Lemma quiet_bind {A B} (m : M A) (k : A -> M B) :
  quiet m -> (forall a, quiet (k a)) -> quiet (bind m k).
Proof.
  intros Hm Hk c r c' E. unfold bind in E.
  destruct (m c) as [[a|e] c1] eqn:E1.
  - destruct (Hm _ _ _ E1) as (T1 & N1 & K1 & F1 & R1 & rest1 & L1 & A1).
    destruct (Hk a _ _ _ E) as (T2 & N2 & K2 & F2 & R2 & rest2 & L2 & A2).
    repeat split; try congruence.
    exists (rest1 ++ rest2)%list. split.
    + rewrite L2, L1. symmetry. apply List.app_assoc.
    + apply List.Forall_app. split; [exact A1|]. rewrite <- K1. exact A2.
  - injection E as _ <-. exact (Hm _ _ _ E1).
Qed.

Lemma quiet_log {A} (f : Converter -> A) (e : event) :
  (forall key, allowed_event key e) -> quiet (fun c => (Ok (f c), log e c)).
Proof.
  intros He c r c' E. injection E as _ <-. repeat split; auto.
  exists [e]. split; [reflexivity|]. constructor; [apply He|constructor].
Qed.

Lemma quiet_exchangerate_api from to : quiet (_fetch_from_exchangerate_api from to).
Proof.
  apply quiet_bind.
  - apply (quiet_log _ (HttpGet (ExchangeRateApi from))). intros key. exact I.
  - intros [|data]; apply quiet_ret.
Qed.

Lemma quiet_free_forex_api from to : quiet (_fetch_from_free_forex_api from to).
Proof.
  apply quiet_bind.
  - apply (quiet_log _ (HttpGet (ExchangeRateHost from to))). intros key. exact I.
  - intros [|data]; [apply quiet_ret|]. destruct (js_success data); apply quiet_ret.
Qed.

Lemma quiet_fixer_io from to : quiet (_fetch_from_fixer_io from to).
Proof.
  intros c r c' E. unfold _fetch_from_fixer_io in E.
  destruct (api_key c) as [key|] eqn:K;
    [|rewrite <- K; exact (quiet_pure (fun _ => Ok None) _ _ _ E)].
  destruct (String.eqb_spec key "") as [->|Hkey];
    [rewrite <- K; exact (quiet_pure (fun _ => Ok None) _ _ _ E)|].
  unfold bind, http in E.
  assert (Hc : c' = log (HttpGet (FixerIo key from to)) c).
  { destruct (requests_get c (FixerIo key from to)) as [|data].
    - injection E as _ <-. reflexivity.
    - destruct (js_success data); injection E as _ <-; reflexivity. }
  subst c'. simpl. repeat split; auto.
  exists [HttpGet (FixerIo key from to)]. split; [reflexivity|].
  constructor; [|constructor]. simpl. auto.
Qed.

■ TASK REQUIREMENTS
Reproduce all of the material verbatim.

■ YOUR SOLUTION
Lemma quiet_bind {A B} (m : M A) (k : A -> M B) :
  quiet m -> (forall a, quiet (k a)) -> quiet (bind m k).
Proof.
  intros Hm Hk c r c' E. unfold bind in E.
  destruct (m c) as [[a|e] c1] eqn:E1.
  - destruct (Hm _ _ _ E1) as (T1 & N1 & K1 & F1 & R1 & rest1 & L1 & A1).
    destruct (Hk a _ _ _ E) as (T2 & N2 & K2 & F2 & R2 & rest2 & L2 & A2).
    repeat split; try congruence.
    exists (rest1 ++ rest2)%list. split.
    + rewrite L2, L1. symmetry. apply List.app_assoc.
    + apply List.Forall_app. split; [exact A1|]. rewrite <- K1. exact A2.
  - injection E as _ <-. exact (Hm _ _ _ E1).
Qed.

Lemma quiet_log {A} (f : Converter -> A) (e : event) :
  (forall key, allowed_event key e) -> quiet (fun c => (Ok (f c), log e c)).
Proof.
  intros He c r c' E. injection E as _ <-. repeat split; auto.
  exists [e]. split; [reflexivity|]. constructor; [apply He|constructor].
Qed.

Lemma quiet_exchangerate_api from to : quiet (_fetch_from_exchangerate_api from to).
Proof.
  apply quiet_bind.
  - apply (quiet_log _ (HttpGet (ExchangeRateApi from))). intros key. exact I.
  - intros [|data]; apply quiet_ret.
Qed.

Lemma quiet_free_forex_api from to : quiet (_fetch_from_free_forex_api from to).
Proof.
  apply quiet_bind.
  - apply (quiet_log _ (HttpGet (ExchangeRateHost from to))). intros key. exact I.
  - intros [|data]; [apply quiet_ret|]. destruct (js_success data); apply quiet_ret.
Qed.

Lemma quiet_fixer_io from to : quiet (_fetch_from_fixer_io from to).
Proof.
  intros c r c' E. unfold _fetch_from_fixer_io in E.
  destruct (api_key c) as [key|] eqn:K;
    [|rewrite <- K; exact (quiet_pure (fun _ => Ok None) _ _ _ E)].
  destruct (String.eqb_spec key "") as [->|Hkey];
    [rewrite <- K; exact (quiet_pure (fun _ => Ok None) _ _ _ E)|].
  unfold bind, http in E.
  assert (Hc : c' = log (HttpGet (FixerIo key from to)) c).
  { destruct (requests_get c (FixerIo key from to)) as [|data].
    - injection E as _ <-. reflexivity.
    - destruct (js_success data); injection E as _ <-; reflexivity. }
  subst c'. simpl. repeat split; auto.
  exists [HttpGet (FixerIo key from to)]. split; [reflexivity|].
  constructor; [|constructor]. simpl. auto.
Qed.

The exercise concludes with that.